Nobel ödüllü ünlü yazarımızın Kar adlı romanında hedef aldığı Cumhuriyet kurucusu
“Kemalizm”, emperyalizmin bölge coğrafyası için düşündükleri önünde bir engel
oluşturuyor olabilir miydi?
II. Dünya Savaşı sonrasında, “köylere kadar uzanmış kızıl komünist tehlike” diye
gösterilerek kapatılan Köy Enstitüleri, 21. Yüzyıl başında ABD ve İngiltere kaynaklı
doktora tezlerinde “faşist müessese” makamına nasıl oturtuldu?
Rumeli’nin Kepirtepesi’nden Kars’ın Cılavuzu’na, 21 ocakta eli öpülesi öğretmenler
yetiştiren ve Anadolu’ya çok derin izler bırakan Köy Enstitüleri’nin arkasındaki temel
gerçeklik neydi?
Bugün, önümüze yeni bir “Osmanlılık” seçeneği sürülüyor. Egemen Batı’nın
toplumumuza giydirmeye çalıştığı yönetim biçimi, Oğuz oymaklarından Gün Han
içindeki dört boydan biri olan Kayı Boyu’nun kendisini kardeşi gibi gördüğü diğer
bireylerden ayrı tutmamış, gazilikten ötesinde gözü olmamış önderi Ertuğrul’un, ırk,
dil, din gibi farklara hiç bakmaksızın, yalnızca insanı seçen tutumu değil, İslam
inancını zorba iktidarına ideoloji yapmaya kalkışan Sultan Abdülhamid’in anlayışıdır.
Anadolu Rönesansı, Cumhuriyet kuruluşundan günümüze hayatımıza katılan tüm
toplumsal sesleri, renkleri görünür kılmaya çalışan yoğun bir denemedir.
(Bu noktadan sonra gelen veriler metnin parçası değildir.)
Lemma chooseNextWithBoost_fst sched s :
  fst (chooseNextWithBoost sched s) =
    if (length (candidatesOf s) =? 0)%nat then s
    else foldl markEffective s (candidatesOf s).
Proof.
  unfold chooseNextWithBoost, candidatesOf.
  repeat case_match; done.
Qed.

Lemma chooseNextWithBoost_machine sched s :
  machine (fst (chooseNextWithBoost sched s)) = machine s.
Proof.
  rewrite chooseNextWithBoost_fst. case_match; [done|].
  by apply foldl_frame.
Qed.

Lemma chooseNextWithBoost_proj {B : Type} (p : task -> B) sched s :
  (forall b t, p (set_effectiveCritical b t) = p t) ->
  p <$> tasks (fst (chooseNextWithBoost sched s)) = p <$> tasks s.
Proof.
  intros Hp. rewrite chooseNextWithBoost_fst. case_match; [done|].
  apply (foldl_frame (fun s => p <$> tasks s)). intros. by apply markEffective_proj.
Qed.

Lemma waitOne_machine s j : machine (waitOne s j) = machine s.
Proof. unfold waitOne. repeat case_match; done. Qed.

Lemma waitOne_log s j : log (waitOne s j) = log s.
Proof. unfold waitOne. repeat case_match; done. Qed.

Lemma waitOne_proj {B : Type} (p : task -> B) s j :
  (forall w t, p (set_wait_time w t) = p t) ->
  p <$> tasks (waitOne s j) = p <$> tasks s.
Proof.
  intros Hp. unfold waitOne. repeat case_match; try done.
  simpl. apply alter_proj. intros. apply Hp.
Qed.

Lemma waitAll_machine s l : machine (foldl waitOne s l) = machine s.
Proof. apply foldl_frame, waitOne_machine. Qed.

Lemma waitAll_log s l : log (foldl waitOne s l) = log s.
Proof. apply foldl_frame, waitOne_log. Qed.

Lemma waitAll_proj {B : Type} (p : task -> B) s l :
  (forall w t, p (set_wait_time w t) = p t) ->
  p <$> tasks (foldl waitOne s l) = p <$> tasks s.
Proof.
  intros Hp. apply (foldl_frame (fun s => p <$> tasks s)).
  intros. by apply waitOne_proj.
Qed.

Lemma admitOne_unadmitted now s i : unadmitted (admitOne now s i) = unadmitted s.
Proof. unfold admitOne. repeat case_match; done. Qed.

Lemma admitOne_proj {B : Type} (p : task -> B) now s i :
  (forall b t, p (set_admitted b t) = p t) ->
  p <$> tasks (admitOne now s i) = p <$> tasks s.
Proof.
  intros Hp. unfold admitOne. repeat case_match; try done.
  simpl. apply alter_proj. intros. apply Hp.
Qed.

Lemma admitArrivals_unadmitted now s :
  unadmitted (admitArrivals now s) = unadmitted s.
Proof. apply foldl_frame, admitOne_unadmitted. Qed.

Lemma admitArrivals_proj {B : Type} (p : task -> B) now s :
  (forall b t, p (set_admitted b t) = p t) ->
  p <$> tasks (admitArrivals now s) = p <$> tasks s.
Proof.
  intros Hp. apply (foldl_frame (fun s => p <$> tasks s)).
  intros. by apply admitOne_proj.
Qed.

Lemma update_other i f s j : i <> j -> tasks (update i f s) !! j = tasks s !! j.
Proof. intros. simpl. by apply list_lookup_alter_ne. Qed.

Lemma update_same i f s : tasks (update i f s) !! i = f <$> tasks s !! i.
Proof. simpl. apply list_lookup_alter_eq. Qed.

Lemma release_held_tasks now r s : tasks (release_held now r s) = tasks s.
Proof. unfold release_held. repeat case_match; done. Qed.

Lemma clear_needed_tasks r s : tasks (clear_needed r s) = tasks s.
Proof. unfold clear_needed. repeat case_match; done. Qed.

Lemma release_held_clock now r s : clock (release_held now r s) = clock s.
Proof. unfold release_held. repeat case_match; done. Qed.

Lemma clear_needed_clock r s : clock (clear_needed r s) = clock s.
Proof. unfold clear_needed. repeat case_match; done. Qed.

Lemma execute_clock now i s : clock (execute now i s) = clock s.
Proof.
  unfold execute. repeat case_match; try done.
  by rewrite clear_needed_clock, release_held_clock.
Qed.

Lemma execute_other now i s j :
  i <> j -> tasks (execute now i s) !! j = tasks s !! j.
Proof.
  intros Hij. unfold execute. repeat case_match.
  - rewrite clear_needed_tasks, release_held_tasks. simpl.
    by rewrite !list_lookup_alter_ne.
  - simpl. by rewrite !list_lookup_alter_ne.
  - simpl. by rewrite !list_lookup_alter_ne.
Qed.

Lemma dispatch_clock now i s : clock (dispatch now i s) = clock s.
Proof.
  unfold dispatch. repeat case_match; try done; by rewrite execute_clock.
Qed.

Lemma dispatch_other now i s j :
  i <> j -> tasks (dispatch now i s) !! j = tasks s !! j.
Proof.
  intros Hij. unfold dispatch. repeat case_match; try done;
    rewrite ?execute_other by done; simpl; by rewrite ?list_lookup_alter_ne.
Qed.

End Frames.

(** ** Numbers *)

Lemma Qsgn_sub (a b : Q) : Qsgn (Qred (a - b)) = (a ?= b)%Q.
Proof.
  unfold Qsgn. rewrite (Qred_correct (a - b)).
  destruct (Qcompare_spec a b) as [E|E|E].
  - apply Qeq_alt. rewrite E. ring.
  - apply (proj1 (Qlt_alt _ _)). lra.
  - apply (proj1 (Qgt_alt _ _)). lra.
Qed.

Lemma num_sub_truthy (x y : num) :
  is_nan x = false -> is_nan y = false ->
  num_truthy (num_sub x y) = if num_cmp x y is Eq then false else true.
Proof.
  destruct x, y; try done. intros _ _. simpl. by rewrite Qsgn_sub.
Qed.

Lemma num_sub_gtb (x y : num) :
  is_nan x = false -> is_nan y = false ->
  num_gtb (num_sub x y) (of_Z 0) = if num_cmp x y is Gt then true else false.
Proof.
  destruct x, y; try done. intros _ _. simpl.
  change (inject_Z 0) with 0%Q. rewrite <- Qcompare_antisym.
  fold (Qsgn (Qred (q - q0))). rewrite Qsgn_sub. by destruct (q ?= q0)%Q.
Qed.

Lemma num_cmp_refl (x : num) : is_nan x = false -> num_cmp x x = Eq.
Proof. destruct x; try done. intros _. simpl. by apply Qeq_alt. Qed.

Lemma num_cmp_antisym (x y : num) :
  is_nan x = false -> is_nan y = false -> num_cmp y x = CompOpp (num_cmp x y).
Proof.
  destruct x, y; try done. intros _ _. simpl. by rewrite Qcompare_antisym.
Qed.

Lemma num_cmp_eq_l (x y z : num) :
  is_nan x = false -> is_nan y = false -> is_nan z = false ->
  num_cmp x y = Eq -> num_cmp x z = num_cmp y z.
Proof.
  destruct x, y, z; try done. intros _ _ _. simpl. intros E.
  apply Qeq_alt in E. by rewrite E.
Qed.

Lemma num_cmp_eq_r (x y z : num) :
  is_nan x = false -> is_nan y = false -> is_nan z = false ->
  num_cmp y z = Eq -> num_cmp x y = num_cmp x z.
Proof.
  destruct x, y, z; try done. intros _ _ _. simpl. intros E.
  apply Qeq_alt in E. by rewrite E.
Qed.

Lemma num_cmp_lt_trans (x y z : num) :
  is_nan x = false -> is_nan y = false -> is_nan z = false ->
  num_cmp x y = Lt -> num_cmp y z = Lt -> num_cmp x z = Lt.
Proof.
  destruct x, y, z; try done. intros _ _ _. simpl.
  rewrite <- !Qlt_alt. apply Qlt_trans.
Qed.

(** ** Sorting and the comparators *)

Lemma insertBy_elem {A : Type} (cmp : A -> A -> num) (x y : A) (l : list A) :
  y ∈ insertBy cmp x l <-> y = x \/ y ∈ l.
Proof.
  induction l as [|z l IH]; cbn [insertBy].
  - rewrite list_elem_of_singleton, elem_of_nil. tauto.
  - destruct (num_gtb (cmp x z) (of_Z 0)); rewrite ?elem_of_cons; rewrite ?IH; rewrite ?elem_of_cons; tauto.
Qed.

Lemma sortBy_elem {A : Type} (cmp : A -> A -> num) (y : A) (l : list A) :
  y ∈ sortBy cmp l <-> y ∈ l.
Proof.
  induction l as [|z l IH]; [done|].
  cbn [sortBy foldr]. fold (sortBy cmp l).
  rewrite insertBy_elem, elem_of_cons, IH. done.
Qed.

Lemma head_sortBy_min {A : Type} (cmp : A -> A -> num) (le : A -> A -> Prop)
    (ok : A -> Prop) (l : list A) (m : A) :
  (forall x y, ok x -> ok y -> num_gtb (cmp x y) (of_Z 0) = false -> le x y) ->
  (forall x y, ok x -> ok y -> num_gtb (cmp x y) (of_Z 0) = true -> le y x) ->
  (forall x, ok x -> le x x) ->
  (forall x y z, ok x -> ok y -> ok z -> le x y -> le y z -> le x z) ->
  Forall ok l ->
  head (sortBy cmp l) = Some m ->
  m ∈ l /\ forall y, y ∈ l -> le m y.
Proof.
  intros Hle Hgt Hrefl Htrans Hok. revert m.
  induction l as [|x l IH]; intros m; [done|].
  cbn [sortBy foldr]. fold (sortBy cmp l).
  apply Forall_cons in Hok as [Hx Hl]. specialize (IH Hl).
  destruct (sortBy cmp l) as [|y sl] eqn:Hs.
  - cbn [insertBy head]. intros Hm. injection Hm as <-. destruct l as [|z l].
    + split; [apply list_elem_of_here|].
      intros y Hy. apply list_elem_of_singleton in Hy. subst. auto.
    + assert (z ∈ sortBy cmp (z :: l)) as Hz
        by (apply sortBy_elem, list_elem_of_here).
      rewrite Hs in Hz. by apply elem_of_nil in Hz.
  - destruct (IH y eq_refl) as [Hyl Hymin].
    assert (ok y) as Hy by (rewrite Forall_forall in Hl; auto).
    cbn [insertBy]. destruct (num_gtb (cmp x y) (of_Z 0)) eqn:Hc; cbn [head];
      intros Hm; injection Hm as <-.
    + split; [by apply list_elem_of_further|].
      intros z Hz. apply elem_of_cons in Hz as [->|Hz]; auto.
    + split; [apply list_elem_of_here|].
      intros z Hz. apply elem_of_cons in Hz as [->|Hz]; auto.
      assert (ok z) by (rewrite Forall_forall in Hl; auto).
      apply (Htrans x y z); auto.
Qed.

Lemma head_sortBy_None {A : Type} (cmp : A -> A -> num) (l : list A) :
  head (sortBy cmp l) = None -> l = [].
Proof.
  destruct l as [|x l]; [done|]. cbn [sortBy foldr]. fold (sortBy cmp l). intros H.
  assert (x ∈ insertBy cmp x (sortBy cmp l)) as Hx by (apply insertBy_elem; auto).
  destruct (insertBy cmp x (sortBy cmp l)); [by apply elem_of_nil in Hx | done].
Qed.

Lemma num_gtb_of_Z (z : Z) : num_gtb (of_Z z) (of_Z 0) = (0 <? z).
Proof.
  unfold num_gtb, of_Z, num_ltb, Qcompare. simpl. rewrite Z.mul_1_r.
  by destruct z.
Qed.

Section Comparators.
Context {host : Host} {order : HostOrder host}.

Lemma lc_refl (a : string) : localeCompare a a = 0.
Proof. pose proof (lc_antisym a a). lia. Qed.

(** The sign of a comparator, for tasks whose keys are numbers. *)
Lemma cmp_sign (key : task -> num) (a b : task) :
  is_nan (key a) = false -> is_nan (key b) = false ->
  is_nan (arrival a) = false -> is_nan (arrival b) = false ->
  num_gtb (num_or (num_or (num_sub (key a) (key b))
                          (num_sub (arrival a) (arrival b)))
                  (of_Z (localeCompare (id a) (id b)))) (of_Z 0) =
  match num_cmp (key a) (key b) with
  | Gt => true
  | Lt => false
  | Eq => match num_cmp (arrival a) (arrival b) with
          | Gt => true
          | Lt => false
          | Eq => 0 <? localeCompare (id a) (id b)
          end
  end.
Proof.
  intros Ha Hb Ha' Hb'. unfold num_or at 2.
  rewrite (num_sub_truthy (key a) (key b)) by done.
  destruct (num_cmp (key a) (key b)) eqn:E1.
  - unfold num_or. rewrite (num_sub_truthy (arrival a) (arrival b)) by done.
    destruct (num_cmp (arrival a) (arrival b)) eqn:E2.
    + apply num_gtb_of_Z.
    + rewrite num_sub_gtb by done. by rewrite E2.
    + rewrite num_sub_gtb by done. by rewrite E2.
  - unfold num_or. rewrite num_sub_truthy by done. rewrite E1.
    rewrite num_sub_gtb by done. by rewrite E1.
  - unfold num_or. rewrite num_sub_truthy by done. rewrite E1.
    rewrite num_sub_gtb by done. by rewrite E1.
Qed.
Tarihcil
gelişimi, siyaseti, edebiyatı birlikte kucaklamaya çalıştı. Tüm Şark toplumlarına 1789
Burjuva Devrimi’nin insanlığa armağanı “Eşitlik, kardeşlik, hürriyet” parolası ve
8
sorgulayan aklı yerine Orta Çağ yaşamını hak gören emperyal güçlere işaret eden bir
uyarı sesi olmak istedi…”
Başladığım çalışmanın daha ilk adımlarında, kimi “liberal” aydınların “Erken
Cumhuriyet Dönemi Kültür ve Eğitim Politikaları” üzerine kurdukları eleştiri
metinlerinden birçoğunun Ettienne Copeaux adlı Fransız, Eric Jan Zürker adlı Hollandalı,
Şarkiyatçı yaklaşımlarını yakından gördüğüm aydınların tezleri üzerinden geliştiği çok
açık karşıma çıktı.
21. Yüzyıl başında, Türkiye Cumhuriyeti’nin kurucu düşüncesi olarak tanımlanan
Kemalizm, hem Avrupa Birliği sözcüleri hem ABD ve AB’nin örgütlediği akım ve
değişik vakıf, okul, kültür dergisi vb. tarafından Türkiye’nin “vesayeti”nden kurtulması
gereken bir “ideoloji” olarak yeniden tanımlanmıştı. Kültürel ortamdaki kimi tartışmaları
“darbeci-dinci” çekişmesi olarak değerlendiren sol kesimden bazı aydınların sol adına
Kemalizm’den hesap sormaya yönelmiş kitapları da o yıllarda arka arkaya kitapçı
raflarına çıkmaya başlamıştı. Ufuk Uras’ın Kurtuluş Savaşı’nda Sol, Emrah Cilasun’un
Mustafa Suphi’yle Yoldaşlarını Kim Öldürdü? adlı yapıtları, türban ve “sivil anayasa”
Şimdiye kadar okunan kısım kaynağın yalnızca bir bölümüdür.